> What you have to do
For the data below, restate word for word only the lines from the line containing "w1, Ok m) =>" through the line containing "Definition GetSummaries (mm", both ends included.

** Opening Record set block **

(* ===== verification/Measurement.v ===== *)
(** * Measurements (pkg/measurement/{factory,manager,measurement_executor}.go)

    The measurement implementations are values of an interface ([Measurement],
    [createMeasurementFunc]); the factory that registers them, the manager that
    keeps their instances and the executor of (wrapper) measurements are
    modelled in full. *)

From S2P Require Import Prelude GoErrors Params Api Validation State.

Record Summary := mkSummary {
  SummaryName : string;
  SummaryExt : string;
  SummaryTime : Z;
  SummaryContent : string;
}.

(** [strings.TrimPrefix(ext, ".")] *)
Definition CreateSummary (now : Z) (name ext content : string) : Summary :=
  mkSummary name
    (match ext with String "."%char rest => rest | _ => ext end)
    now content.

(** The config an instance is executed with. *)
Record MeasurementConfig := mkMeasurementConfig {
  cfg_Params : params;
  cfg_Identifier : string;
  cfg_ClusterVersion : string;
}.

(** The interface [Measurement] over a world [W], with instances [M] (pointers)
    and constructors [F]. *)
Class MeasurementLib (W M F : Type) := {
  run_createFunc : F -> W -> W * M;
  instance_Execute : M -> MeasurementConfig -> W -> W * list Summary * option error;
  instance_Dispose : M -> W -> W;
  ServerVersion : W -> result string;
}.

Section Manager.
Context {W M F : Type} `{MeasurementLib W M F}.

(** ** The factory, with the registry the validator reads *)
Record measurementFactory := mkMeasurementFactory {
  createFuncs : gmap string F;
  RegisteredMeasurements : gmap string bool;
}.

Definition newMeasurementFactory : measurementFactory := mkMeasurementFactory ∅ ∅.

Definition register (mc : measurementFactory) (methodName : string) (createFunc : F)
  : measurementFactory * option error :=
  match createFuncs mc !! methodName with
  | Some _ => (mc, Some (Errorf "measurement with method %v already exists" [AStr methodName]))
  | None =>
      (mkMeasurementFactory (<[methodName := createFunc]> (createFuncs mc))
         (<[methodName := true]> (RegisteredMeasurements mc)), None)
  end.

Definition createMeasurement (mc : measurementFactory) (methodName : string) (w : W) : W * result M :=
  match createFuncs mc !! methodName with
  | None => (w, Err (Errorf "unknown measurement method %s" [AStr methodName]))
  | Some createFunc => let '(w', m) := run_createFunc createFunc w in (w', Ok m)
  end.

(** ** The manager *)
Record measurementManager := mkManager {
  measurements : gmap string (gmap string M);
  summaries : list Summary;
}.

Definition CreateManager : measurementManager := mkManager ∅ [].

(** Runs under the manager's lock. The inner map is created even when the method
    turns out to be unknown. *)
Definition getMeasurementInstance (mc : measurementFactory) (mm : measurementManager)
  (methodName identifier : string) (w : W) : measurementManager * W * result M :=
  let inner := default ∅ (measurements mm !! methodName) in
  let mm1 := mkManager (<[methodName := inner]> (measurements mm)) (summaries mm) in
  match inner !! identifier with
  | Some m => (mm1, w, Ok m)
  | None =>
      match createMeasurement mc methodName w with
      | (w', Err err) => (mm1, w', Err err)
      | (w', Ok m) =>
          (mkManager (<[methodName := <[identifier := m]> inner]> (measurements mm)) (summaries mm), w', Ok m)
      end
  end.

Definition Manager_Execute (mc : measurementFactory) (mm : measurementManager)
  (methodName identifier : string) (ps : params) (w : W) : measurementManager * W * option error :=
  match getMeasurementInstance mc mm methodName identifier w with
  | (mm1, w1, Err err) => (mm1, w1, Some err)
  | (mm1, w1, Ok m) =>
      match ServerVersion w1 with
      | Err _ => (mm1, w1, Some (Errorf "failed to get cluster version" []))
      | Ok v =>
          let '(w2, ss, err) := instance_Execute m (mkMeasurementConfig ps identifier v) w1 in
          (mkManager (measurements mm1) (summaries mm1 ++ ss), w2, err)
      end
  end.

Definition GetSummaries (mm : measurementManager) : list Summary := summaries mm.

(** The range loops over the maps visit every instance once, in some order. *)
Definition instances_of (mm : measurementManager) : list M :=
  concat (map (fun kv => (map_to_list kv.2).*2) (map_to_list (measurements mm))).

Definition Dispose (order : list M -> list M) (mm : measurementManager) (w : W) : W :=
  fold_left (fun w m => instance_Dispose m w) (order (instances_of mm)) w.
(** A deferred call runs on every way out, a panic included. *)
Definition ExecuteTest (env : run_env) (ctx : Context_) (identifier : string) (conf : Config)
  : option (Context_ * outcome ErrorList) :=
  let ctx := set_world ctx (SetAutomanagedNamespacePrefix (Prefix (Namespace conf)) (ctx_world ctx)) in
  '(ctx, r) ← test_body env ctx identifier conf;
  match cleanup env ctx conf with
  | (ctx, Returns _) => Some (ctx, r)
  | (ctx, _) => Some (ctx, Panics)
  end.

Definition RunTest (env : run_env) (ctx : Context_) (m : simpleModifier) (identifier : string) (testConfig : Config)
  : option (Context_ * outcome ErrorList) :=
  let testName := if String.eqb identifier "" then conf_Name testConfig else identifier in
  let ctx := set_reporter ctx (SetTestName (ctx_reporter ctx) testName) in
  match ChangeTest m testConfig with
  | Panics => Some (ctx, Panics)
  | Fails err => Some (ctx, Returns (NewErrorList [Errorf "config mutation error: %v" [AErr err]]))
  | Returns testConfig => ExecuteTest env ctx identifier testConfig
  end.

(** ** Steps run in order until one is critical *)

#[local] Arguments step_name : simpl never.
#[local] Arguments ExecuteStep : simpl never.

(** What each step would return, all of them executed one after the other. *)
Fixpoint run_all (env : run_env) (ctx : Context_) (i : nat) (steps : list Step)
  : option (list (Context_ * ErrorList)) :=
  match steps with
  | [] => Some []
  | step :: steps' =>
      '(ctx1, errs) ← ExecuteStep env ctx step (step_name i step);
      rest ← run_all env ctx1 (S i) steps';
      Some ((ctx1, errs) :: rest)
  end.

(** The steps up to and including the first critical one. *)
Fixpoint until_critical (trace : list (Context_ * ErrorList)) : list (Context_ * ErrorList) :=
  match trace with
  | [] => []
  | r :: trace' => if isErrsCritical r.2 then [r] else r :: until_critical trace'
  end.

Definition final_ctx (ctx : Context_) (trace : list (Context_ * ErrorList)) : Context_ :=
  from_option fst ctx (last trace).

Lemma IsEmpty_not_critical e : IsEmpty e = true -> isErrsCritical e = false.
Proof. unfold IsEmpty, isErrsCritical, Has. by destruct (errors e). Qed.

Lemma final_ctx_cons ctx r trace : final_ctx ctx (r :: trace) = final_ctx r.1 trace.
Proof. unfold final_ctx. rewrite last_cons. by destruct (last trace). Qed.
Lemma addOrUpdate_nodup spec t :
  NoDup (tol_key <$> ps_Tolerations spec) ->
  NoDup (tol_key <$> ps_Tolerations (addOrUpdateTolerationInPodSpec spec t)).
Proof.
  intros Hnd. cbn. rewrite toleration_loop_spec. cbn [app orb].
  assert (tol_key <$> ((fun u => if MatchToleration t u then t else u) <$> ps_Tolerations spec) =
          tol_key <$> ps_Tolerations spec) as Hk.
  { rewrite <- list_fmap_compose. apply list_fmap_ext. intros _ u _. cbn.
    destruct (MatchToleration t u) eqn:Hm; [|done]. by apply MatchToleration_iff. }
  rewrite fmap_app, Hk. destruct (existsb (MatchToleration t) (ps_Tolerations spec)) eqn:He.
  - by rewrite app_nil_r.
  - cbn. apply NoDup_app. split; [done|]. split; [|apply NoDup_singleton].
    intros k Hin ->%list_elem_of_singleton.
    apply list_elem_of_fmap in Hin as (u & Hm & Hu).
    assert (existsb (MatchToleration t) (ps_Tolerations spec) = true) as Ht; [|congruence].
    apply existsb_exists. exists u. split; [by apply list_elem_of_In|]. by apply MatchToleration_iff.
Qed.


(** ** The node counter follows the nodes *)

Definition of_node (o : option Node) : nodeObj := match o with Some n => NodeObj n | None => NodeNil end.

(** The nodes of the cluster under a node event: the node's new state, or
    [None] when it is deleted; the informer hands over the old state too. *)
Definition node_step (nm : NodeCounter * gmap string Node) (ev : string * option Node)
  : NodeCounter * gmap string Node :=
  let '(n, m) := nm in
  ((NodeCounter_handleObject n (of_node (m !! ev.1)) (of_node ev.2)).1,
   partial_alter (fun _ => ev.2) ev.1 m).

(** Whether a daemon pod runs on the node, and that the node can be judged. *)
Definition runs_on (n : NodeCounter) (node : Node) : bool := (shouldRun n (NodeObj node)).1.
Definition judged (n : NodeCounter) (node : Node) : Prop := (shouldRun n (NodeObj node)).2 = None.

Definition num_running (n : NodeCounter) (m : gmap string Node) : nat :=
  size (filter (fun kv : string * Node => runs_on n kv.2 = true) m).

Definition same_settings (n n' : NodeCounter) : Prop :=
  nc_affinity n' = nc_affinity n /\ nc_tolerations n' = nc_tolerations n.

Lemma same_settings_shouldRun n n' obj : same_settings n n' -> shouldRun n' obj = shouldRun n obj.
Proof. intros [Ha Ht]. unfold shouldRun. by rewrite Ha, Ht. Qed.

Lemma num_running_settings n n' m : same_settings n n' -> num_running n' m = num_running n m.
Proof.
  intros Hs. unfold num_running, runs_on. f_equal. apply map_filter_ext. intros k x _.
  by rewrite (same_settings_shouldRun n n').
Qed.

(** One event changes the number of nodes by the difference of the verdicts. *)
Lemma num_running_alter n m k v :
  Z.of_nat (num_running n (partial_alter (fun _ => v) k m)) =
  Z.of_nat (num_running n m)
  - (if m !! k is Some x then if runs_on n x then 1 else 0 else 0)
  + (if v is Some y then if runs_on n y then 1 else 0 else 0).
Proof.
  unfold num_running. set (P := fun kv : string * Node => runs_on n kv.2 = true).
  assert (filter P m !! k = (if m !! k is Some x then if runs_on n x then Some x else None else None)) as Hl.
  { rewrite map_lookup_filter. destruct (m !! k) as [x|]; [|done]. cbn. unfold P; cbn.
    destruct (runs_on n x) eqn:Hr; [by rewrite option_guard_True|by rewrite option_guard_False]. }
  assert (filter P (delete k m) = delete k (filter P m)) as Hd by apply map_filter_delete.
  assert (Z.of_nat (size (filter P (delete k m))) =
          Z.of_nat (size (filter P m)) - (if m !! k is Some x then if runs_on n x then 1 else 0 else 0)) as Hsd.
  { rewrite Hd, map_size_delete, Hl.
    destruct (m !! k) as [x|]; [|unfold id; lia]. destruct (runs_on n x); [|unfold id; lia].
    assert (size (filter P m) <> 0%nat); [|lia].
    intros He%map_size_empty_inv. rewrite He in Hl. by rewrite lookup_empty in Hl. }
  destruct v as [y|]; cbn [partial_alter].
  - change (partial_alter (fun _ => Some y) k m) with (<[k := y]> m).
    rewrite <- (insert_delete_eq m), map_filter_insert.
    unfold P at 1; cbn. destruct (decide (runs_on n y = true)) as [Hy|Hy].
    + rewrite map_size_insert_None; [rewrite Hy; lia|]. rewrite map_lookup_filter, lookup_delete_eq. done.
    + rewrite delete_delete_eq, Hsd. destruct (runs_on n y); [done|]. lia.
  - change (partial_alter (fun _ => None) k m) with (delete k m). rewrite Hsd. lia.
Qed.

** Closing Record set block **

> Written answer
  | (mm1, w1, Ok m) =>
      match ServerVersion w1 with
      | Err _ => (mm1, w1, Some (Errorf "failed to get cluster version" []))
      | Ok v =>
          let '(w2, ss, err) := instance_Execute m (mkMeasurementConfig ps identifier v) w1 in
          (mkManager (measurements mm1) (summaries mm1 ++ ss), w2, err)
      end
  end.

Definition GetSummaries (mm : measurementManager) : list Summary := summaries mm.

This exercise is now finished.